Je me sentais « lieu de passage ».
Jean-Michel
Pour ma part, je suis « tombé dans la marmite quand j’étais petit ». En effet, la maison de mes parents a toujours été ouverte, particulièrement aux plus démunis. Avec Anne-Marie, nous avions à coeur de garder la maison ouverte à tous. Il nous est arrivé, en rentrant à la maison, de trouver le repas prêt, la table dressée, le feu allumé et les amis qui nous attendaient…
Notre fécondité de couple
Odile
Lors de notre préparation au mariage, avec Jean-Michel, nous avons perçu que notre fécondité de couple passerait par l’ouverture de notre maison, par l’accueil. Il nous fallait découvrir où, comment, avec qui….
Ce que nous avions discerné, c’était que l’accueil devait permettre repos, ressourcement, dialogue, écoute, accompagnement.
Nous avons cherché les organismes qui pouvaient avoir besoin de nos disponibilités dans ce sens, mais étions toujours en attente.
Les types d’accueil
AIDES
Jean-Michel
Une réponse nous a été offerte, un jour où, au bureau de poste de notre village, j’ai vu une affiche qui portait les mots-clés de notre fécondité : « accueillir, écouter, accompagner, permettre le ressourcement ». Il s’agissait de l’association AIDES qui recherchait des familles d’accueil. Nous nous sommes renseignés, présentés, et ainsi, nous sommes entrés dans le dispositif. Nous avons découvert le SIDA, le virus, les porteurs du virus et leurs difficultés. Nous sommes toujours famille d’accueil, offrons un temps de recul et de repos à des personnes malades, souvent en difficultés sociales, relationnelles et professionnelles.

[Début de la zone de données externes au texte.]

(** C6: [fork] makes a second process that is a copy of the first.  When the
    system has room, [sys_fork] returns to the parent the pid of a new process,
    a pid no process had; the child is queued after all the ready threads, with
    the parent as its parent, a full time slice, and a kernel stack from which
    it returns 0 from the same system call; its address space has a copy of
    every page of the parent's, in frames that were free, and nothing else; the
    parent's pages, their contents and the allocator's invariant (seen from
    both processes) are kept; every file and pipe the child inherits is counted
    once more; and the scheduler's invariant holds. *)
Theorem sys_fork_correct (intr_exit : Z) (k : kst) (x : task) (u : uproc) (Hready : fork_ready k x u) :
  exists k' t p c d, sys_fork intr_exit k = Done (p, k') /\ 1 <= p <= 1024 /\ forked intr_exit k k' x u t p c d.
Proof.
  destruct Hready as [Hs Hoff Hx Hu Hpg Hm Hbits Hpcb Hpid [Hfd Hlen8] Hfiles [Hc1 Hc2]]. pose proof Hs as [Hi _].
  destruct (i_pidmap _ Hi) as (B1 & B2 & B3 & B4).
  destruct (allocate_pid_spec (k_sched k)) as (i & b & Ep & Hir & Hiu & Hb & Hn & Hub); try done; [by apply running_nonzero|].
  destruct (fork_memory bitmap_pg_cnt (k_mem k))
    as (t & buf & btmp & d & s1 & s2 & s3 & s4 & s5 & s6 & c & E1 & E2 & E3 & E4 & E5 & E6 & (j & Hj & Hju & Et) & T1 & T2 & T3 & T4 & Euv & CS).
  { replace (1 + (1 + (bitmap_pg_cnt + (1 + 0)))) with (bitmap_pg_cnt + 3) by lia. done. }
  { rewrite bitmap_pg_cnt_val. lia. }
  assert (tasks (k_sched k) !! t = None) as Hnone by (rewrite Et; by apply Hpcb).
  assert (t ∉ thread_ready_list (k_sched k)) as Hnr by (rewrite (i_ready _ Hi); unfold stat; by rewrite Hnone).
  assert (t ∉ thread_all_list (k_sched k)) as Hna by (rewrite (proj2 (i_all _ Hi)), Hnone; by intros []).
  destruct (update_open_cnts_spec (k_fs k) (Sched.fd_table x) (drop 3 (Sched.fd_table x)) (take 3 (Sched.fd_table x)) (k_fs k) 3)
    with (l := @nil Z) as (f & Ef & Cf); try done.
  { by rewrite take_drop. }
  { rewrite length_take, Hlen8. done. }
  { by apply counted_nil. }
  rewrite length_drop, Hlen8 in Ef.
  destruct (fo_pgdir _ _ Hm) as [Hkva _]. rewrite <- Hpg in Hkva.
  pose proof (sys_fork_spec intr_exit k t (running (k_sched k)) x u i b buf btmp d s1 s2 s3 s4 s5 s6 f Hx Hu
    (fun g => fork_pid_same _ g i b Ep) E1 E2 E3 E4 E5 E6) as Efork.
  eexists _, t, (i + 1), c, d. split; [apply Efork; try done; try lia; unfold kernel_va in Hkva; lia|]. split; [lia|].
  destruct (new_thread_wf (k_sched k) (set_all (fun l => l ++ [t]) (set_ready (fun l => l ++ [t])
    (set_tasks (insert t (child_task intr_exit t d (i + 1) x (u_kstack u))) (set_pid_pool b slock_init (k_sched k)))))
    t (child_task intr_exit t d (i + 1) x (u_kstack u)) i b) as [Hwf' Hfresh]; try done; [lia|exact (i_magic _ Hi _ _ Hx)|].
  split; kproj; try done.
  - split; [lia|done].
  - by rewrite child_vaddr_copy.
  - eauto.
Qed.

Un des aspects de notre mission d’accueil trouvait ainsi son chemin.
SERVAS
Odile
Un soir, en rentrant à la maison, j’écoute une interview à la radio, et me rend compte que l’association dont il est question présente une activité d’accueil et d’échange qui correspond à ce que nous souhaitons partager. Dès que j’arrive, j’en parle avec Jean-Michel, nous nous renseignons, et faisons notre demande d’adhésion. C’est SERVAS, une association internationale d’échange et d’accueil pour le développement de la paix.
Nous avons senti que notre soif d’échange trouverait une part de sa source dans ce type de relation.

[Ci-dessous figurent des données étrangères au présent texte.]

Lemma load_segments_done fd size entry segs : forall off k f',
  file_gives fd size off segs (k_fs k) f' -> in_order (k_mem k) -> segments_fit (userprog_vaddr (k_mem k)) segs ->
  (pages_needed segs <= ufree (k_mem k))%nat -> (pages_needed segs <= kfree (k_mem k))%nat ->
  exists st', load_segments (length segs) fd off size entry k = Done (i32 entry, set_fs f' (set_mem st' k)) /\ loaded (k_mem k) st' segs.
Proof.
  induction segs as [|s segs IH]; intros off k f' Hg Ho Hfit Hu Hk.
  - inversion Hg; subst. exists (k_mem k). split; [by destruct k|by apply loaded_nil].
  - inversion Hg as [|? z bytes data ? ? f1 f2 f3 ? E1 E2 Hr Hg']; subst. set (ph := phdr_of_bytes bytes) in *.
    cbn [length load_segments pages_needed segments_fit fst snd] in *. destruct Hfit as (Hf & Hd & Hrest).
    set (k2 := set_fs f2 k).
    assert (exists st', (if PT_LOAD =? p_type ph then segment_load fd (p_offset ph) (p_filesz ph) (p_vaddr ph) else ret true) k2
      = Done (true, set_fs f3 (set_mem st' k2)) /\ in_order st' /\
      vaddr_start (userprog_vaddr st') = vaddr_start (userprog_vaddr (k_mem k)) /\ vsize (userprog_vaddr st') = vsize (userprog_vaddr (k_mem k)) /\
      (pages_needed segs <= ufree st')%nat /\ (pages_needed segs <= kfree st')%nat /\
      (forall st2, loaded st' st2 segs -> loaded (k_mem k) st2 ((ph, data) :: segs))) as (st1 & Es & O1 & V1 & V2 & U1 & K1 & Hl).
    { destruct (Z.eqb_spec PT_LOAD (p_type ph)) as [Hp|Hp].
      - destruct (segment_load_done fd ph data k2 f3) as (st' & i & n & Es & T & U1 & K1); try done.
        { cbn [segments_fit fst snd]. split_and!; [done| |done]. by intros s' va ?%not_elem_of_nil. }
        { cbn [pages_needed fst]. rewrite <- Hp, Z.eqb_refl. change (k_mem k2) with (k_mem k). lia. }
        { cbn [pages_needed fst]. rewrite <- Hp, Z.eqb_refl. change (k_mem k2) with (k_mem k). lia. }
        cbn [pages_needed fst] in U1, K1. rewrite <- Hp, Z.eqb_refl in U1, K1. change (k_mem k2) with (k_mem k) in *.
        exists st'. split; [done|]. split; [apply T|]. destruct (sm_pages _ _ _ _ _ _ T) as (q & m & Tq & _ & Eq).
        destruct (th_uva _ _ _ _ Tq) as [V1 V2]. split; [by rewrite Eq|]. split; [by rewrite Eq|]. split; [lia|]. split; [lia|].
        intros st2 L. by eapply (loaded_cons _ st' st2 (ph, data)).
      - exists (k_mem k). unfold segment_read in Hr. rewrite (proj2 (Z.eqb_neq _ _) Hp) in Hr. destruct Hr as [_ ->].
        split; [by destruct k|]. split_and!; try done; try lia. intros st2 L. by apply loaded_skip. }
    destruct (IH (u32 (off + size)) (set_fs f3 (set_mem st1 k2)) f') as (st2 & E3 & L3); try done.
    { kproj. clear -Hrest V1 V2. induction segs as [|s' segs IHs]; [done|]. cbn [segments_fit] in *. destruct Hrest as (H1 & H2 & H3).
      split_and!; [|done|by apply IHs]. unfold vpage in *. by rewrite V1, V2. }
    exists st2. split; [|by apply Hl].
    kstep ltac:(apply fsM_done; exact E1). kstep ltac:(apply read_file_done; exact E2). cbv beta iota.
    rewrite Z.eqb_refl. cbn [negb]. cbv zeta. fold ph. change (set_fs f2 (set_fs f1 k)) with k2. kstep ltac:(exact Es). cbn [negb].
    rewrite E3. done.
Qed.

Nous faisons toujours partie de ce mouvement, et avons accepté des responsabilités pour son développement et son fonctionnement.
Servir la paix, l’amitié, rester à la disposition des personnes qui souhaitent rencontrer notre région, notre pays, notre culture est un moteur fort dans ma vie, je ne fais aucun effort pour y être disponible.
Jean-Michel
La famille
Bien évidemment, les premiers bénéficiaires de l’accueil et du partage sont nos enfants et petits-enfants. En particulier, les mois d’été leur sont réservés. Nous sommes ainsi des grands-parents « vacance », pour notre plus grand bonheur.
Voisins – nouveaux arrivants au village
Nous sommes aussi très attentifs à rester ouverts à nos voisins, et tout particulièrement à accueillir, autour d’un repas, les nouveaux arrivants au village, qui sont relativement nombreux.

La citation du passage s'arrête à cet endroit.